Jennifer Del Prete spent nearly a decade in prison after being found guilty in the "shaken baby syndrome" death of an infant in her care. She was released last August after an appeals court found that the prosecution had withheld key evidence that might have exonerated her. Prosecutors are constitutionally required to turn over all pro-defense evidence.

She has now filed a civil rights lawsuit over the same issue. She claims that the police and a prosecution witness conspired to frame her, falsely claiming that there was evidence she had shaken the baby when she had not done so. She says the child simply stopped breathing suddenly. This was possibly due to chronic subdural hematomas or other causes besides violent shaking. Moreover, the medical examiner who performed an autopsy on the child doubted there had been abuse.

According to the Courthouse News Service, the child was in the care of a day care center in another state where Del Prete worked when the baby suddenly stopped breathing. According to the lawsuit, a pediatrician testified that the child's bleeding brain was the result of "shaken baby syndrome," or someone violently shaking the child. That pediatrician, however, never actually performed a physical examination of the child.

It seems that doctor was not even provided with the child's full health history, which would have revealed chronic subdural hematomas.
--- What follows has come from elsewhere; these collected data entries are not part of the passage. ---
(* ===== verification/Loader.v ===== *)
(** * Loading a program

    src/kernel/src/arch/x86_64/scheduler/loader.rs and [create_page_table] of
    memory/page_table.rs.

    The loader reads the file through the server of Vfs.v, takes frames from
    the allocator of Memory.v and writes to physical memory, which the kernel
    has mapped at an offset: memory is a function from physical addresses to
    bytes.  Page tables are those of the x86_64 crate, the interface
    [PageTables]; [virt_addr] is its [VirtAddr::new], which panics on addresses
    that are not canonical.  The two random numbers of the canary and the flags
    register are parameters. *)

From stdpp Require Import gmap.
From S2P Require Import Memory Prelude Bytes Storage Ext2Fs Ext2File Vfs Scheduler Elf.

Definition HIGHER_HALF_START : Z := 0xFFFF800000000000.
Definition TLS_START : Z := 0x7FFFFF000000.
Definition STACK_GUARD_PAGE : Z := 0x7FFFFFFF0000.
Definition STACK_START : Z := STACK_GUARD_PAGE + PAGE_SIZE.
Definition STACK_LEN : Z := 16 * PAGE_SIZE.
Definition PAGE_TABLE_HIGHER_HALF : Z := 256.
(** Segment types and flags of elf.rs *)
Definition SegNull : Z := 0.
Definition SegLoad : Z := 1.
Definition SegNote : Z := 4.
Definition SegTLS : Z := 7.
Definition FlagExecutable : Z := 1.
Definition FlagWritable : Z := 2.

(** Page-table flags, as sets *)
Inductive PageTableFlag := PRESENT | WRITABLE | USER_ACCESSIBLE | NO_EXECUTE.
(** [OffsetPageTable::new] on the table in a frame, and [map_to]: the result,
    and the table, the allocator and the list of frames after it *)
Class PageTables (PT ME : Type) := {
  pt_new : Z -> list Z -> PT;
  pt_map_to : Z -> Z -> list PageTableFlag -> PT * BitmapAllocator * list Z -> res never ((ME + ()) * (PT * BitmapAllocator * list Z));
}.
Inductive LoadErr (ME : Type) := VfsErr (e : ErrNo) | NoEnoughMemory | MappingErr (e : ME) | LoadCorrupted.
Arguments VfsErr {ME} e.
Arguments NoEnoughMemory {ME}.
Arguments MappingErr {ME} e.
Arguments LoadCorrupted {ME}.

(** ** Physical memory *)
Definition Mem : Type := Z -> Z.
Definition mem_store (m : Mem) (p : Z) (bs : list Z) : Mem := fun a =>
  if (p <=? a) && (a <? p + zlen bs) then nth (Z.to_nat (a - p)) bs 0 else m a.
Definition mem_load (m : Mem) (p n : Z) : list Z := m <$> seqZ p n.

Record LoaderState (F I : Type) := { l_vfs : Vfs F I; l_alloc : BitmapAllocator; l_mem : Mem }.
Arguments Build_LoaderState {F I} _ _ _.
Arguments l_vfs {F I} _.
Arguments l_alloc {F I} _.
Arguments l_mem {F I} _.

Section loader.
Context `{Build} {D F I PT ME : Type} `{FileImpl D F I} `{PageTables PT ME} (virt_addr : Z -> res never Z).
Abbreviation LM := (M (LoaderState F I) (LoadErr ME)).

Definition on_vfs {A} (m : M (Vfs F I) (LoadErr ME) A) : LM A := fun s =>
  let '(r, v) := m (l_vfs s) in (r, {| l_vfs := v; l_alloc := l_alloc s; l_mem := l_mem s |}).
Definition put_alloc (a : BitmapAllocator) : LM () := modify (fun s => {| l_vfs := l_vfs s; l_alloc := a; l_mem := l_mem s |}).
Definition allocate : LM (option Z) :=
  s ← get;
  '(o, a, _) ← lift (from_never (allocate_frame (l_alloc s) None));
  _ ← put_alloc a;
  mret o.
Definition store (p : Z) (bs : list Z) : LM () :=
  modify (fun s => {| l_vfs := l_vfs s; l_alloc := l_alloc s; l_mem := mem_store (l_mem s) p bs |}).
Definition try_vfs (r : ErrNo + Z) : LM Z := match r with inr n => mret n | inl e => throw (VfsErr e) end.
Definition va (a : Z) : LM Z := lift (from_never (virt_addr a)).

(** ** [create_page_table] *)
Definition create_page_table (kernel_table : list Z) : LM (Z * list Z) :=
  o ← allocate;
  frame ← lift (expect o);
  mret (frame, replicate (Z.to_nat PAGE_TABLE_HIGHER_HALF) 0 ++ drop (Z.to_nat PAGE_TABLE_HIGHER_HALF) kernel_table).

(** ** [copy_data] *)
Fixpoint take_frames (n : nat) : LM (list Z) :=
  match n with
  | O => mret []
  | S n =>
      o ← allocate;
      match o with
      | None => throw NoEnoughMemory
      | Some frame => rest ← take_frames n; mret (frame :: rest)
      end
  end.
(** A read into the [len] bytes of memory at [p] *)
Definition read_into (fd p len : Z) : LM () :=
  s ← get;
  '(r, buf) ← on_vfs (vfs_read fd (mem_load (l_mem s) p len));
  _ ← store p buf;
  bytes_read ← try_vfs r;
  if bytes_read <? len then throw LoadCorrupted else mret ().
Fixpoint copy_pages (fd : Z) (phys_frames : list Z) (offset remaining_size : Z) : LM () :=
  match phys_frames with
  | [] => mret ()
  | frame :: phys_frames =>
      if remaining_size =? 0 then
        _ ← store frame (zeros PAGE_SIZE);
        copy_pages fd phys_frames offset remaining_size
      else
        room ← lift (usub 64 PAGE_SIZE offset);
        if room <=? remaining_size then
          _ ← read_into fd (frame + offset) room;
          copy_pages fd phys_frames 0 (remaining_size - room)
        else
          n ← lift (usub 64 PAGE_SIZE remaining_size);
          n ← lift (usub 64 n offset);
          _ ← store (frame + offset) (zeros n);
          _ ← read_into fd (frame + remaining_size + offset) (remaining_size + offset);
          copy_pages fd phys_frames 0 0
  end.
Definition copy_data (offset fd : Z) (entry : ElfProgramHeaderEntry) (num_pages : Z) : LM (list Z) :=
  r ← on_vfs (vfs_lseek fd SeekSet (swrap 64 (ph_offset entry)));
  _ ← try_vfs r;
  phys_frames ← take_frames (Z.to_nat num_pages);
  _ ← copy_pages fd phys_frames offset (size_in_file entry);
  mret phys_frames.

(** ** Mapping frames to consecutive pages *)
Definition map_page (page frame : Z) (flags : list PageTableFlag) (pt : PT) (allocated : list Z) : LM (PT * list Z) :=
  s ← get;
  '(r, (pt, a, allocated)) ← lift (from_never (pt_map_to page frame flags (pt, l_alloc s, allocated)));
  _ ← put_alloc a;
  match r with inr _ => mret (pt, allocated) | inl e => throw (MappingErr e) end.
Fixpoint map_pages (start idx : Z) (frames : list Z) (flags : list PageTableFlag) (pt : PT) (allocated : list Z) : LM (PT * list Z) :=
  match frames with
  | [] => mret (pt, allocated)
  | frame :: frames =>
      a ← lift (uadd 64 start (idx * PAGE_SIZE));
      page ← va a;
      '(pt, allocated) ← map_page (page - page mod PAGE_SIZE) frame flags pt (allocated ++ [frame]);
      map_pages start (idx + 1) frames flags pt allocated
  end.
Definition USER_DATA : list PageTableFlag := [NO_EXECUTE; WRITABLE; PRESENT; USER_ACCESSIBLE].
Such a condition might easily have explained bleeding on the brain, casting serious doubt on the "shaken baby" conclusion.

Moreover, the lawsuit claims that the defense was never given a letter by the medical examiner casting doubt on the "shaken baby syndrome" diagnosis. That was presumably the violation of her rights that resulted in her release last year.

Del Prete also claims that police officers intentionally concocted a story claiming that she had shaken the child, even though they knew the child's symptoms could easily have been caused by a fall, the chronic subdural hematomas, or another cause.

She lost more than just a decade of her life due to the case although she did experience fear and distress during her incarceration. The case was highly publicized, meaning she faced stigma and reputational damage. Much more important, however, she lost crucial time with her own children due to the alleged frame-up.

Her children were 7 and 15 when she entered prison, and she lost the chance to see them grow up.

She is seeking punitive damages -- meant to punish the defendant for wrongdoing -- for the violation of her constitutional rights, conspiracy, malicious prosecution and emotional distress.